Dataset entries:

(* ===== verification/Handshake.v ===== *)
(** * The handshake between client and server

    The server's half ([handle_connection], [verify_client_auth] and the
    response of [handle_connection_inner] in [src/tunnel/server.rs]) and the
    client's half ([perform_handshake] in [src/tunnel/client.rs]), over the
    message framing of [Signaling]. *)

From S2P Require Import Prelude Errors Net Signaling.

Section Handshake.
Context {Net4 Net6 : Type} `{NetOps V4_BITS Net4} `{NetOps V6_BITS Net6}.
Context `{Json VpnHandshake} `{Json (VpnHandshakeResponse Net4 Net6)}.
Abbreviation Response := (VpnHandshakeResponse Net4 Net6).

(** ** Server *)

Section Server.
Context {EndpointId PublicKey : Type} `{EqDecision EndpointId} `{Countable PublicKey}.
(* parsing and signatures, of other crates *)
Context (parse_endpoint_id : string -> option EndpointId) (parse_public_key : string -> option PublicKey).
Context (verify_endpoint_id_signature : PublicKey -> EndpointId -> string -> bool).

Definition verify_client_auth (authorized_keys : gset PublicKey) (auth : ClientAuthPayload)
    (remote_id : EndpointId) : bool :=
  match parse_endpoint_id (endpoint_id auth) with
  | None => false
  | Some claimed =>
      if decide (claimed <> remote_id) then false else
      match parse_public_key (public_key auth) with
      | None => false
      | Some public =>
          if decide (public ∉ authorized_keys) then false else
          verify_endpoint_id_signature public remote_id (signature auth)
      end
  end.

Context {W : Type} (write_all : W -> list Z -> W * vres unit).

(** [handle_connection] up to the admission check. *)
Definition accept_handshake (authorized_keys : gset PublicKey) (remote_id : EndpointId)
    (send : W) (recv : RecvStream) : W * vres (VpnHandshake * RecvStream) :=
  match read_message recv MAX_HANDSHAKE_SIZE with
  | Fail e => (send, Fail e)
  | Panic => (send, Panic)
  | Ret (handshake_data, recv) =>
      match VpnHandshake_decode handshake_data with
      | Fail e => (send, Fail e)
      | Panic => (send, Panic)
      | Ret handshake =>
          if verify_client_auth authorized_keys (auth handshake) remote_id
          then (send, Ret (handshake, recv))
          else
            match Response_encode (rejected (Net4:=Net4) (Net6:=Net6) "Public-key authentication failed") with
            | Fail e => (send, Fail e)
            | Panic => (send, Panic)
            | Ret bytes =>
                match write_message write_all send bytes with
                | (send, Ret _) => (send, Fail (Signaling (msg "Public-key authentication failed")))
                | (send, Fail e) => (send, Fail e)
                | (send, Panic) => (send, Panic)
                end
            end
      end
  end.
End Server.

▶ [ACTIVITY] Each line of the entries above that has the word "claimed" is to be copied.

▶ [RESPONSE FOR THIS EXERCISE]
  | Some claimed =>
      if decide (claimed <> remote_id) then false else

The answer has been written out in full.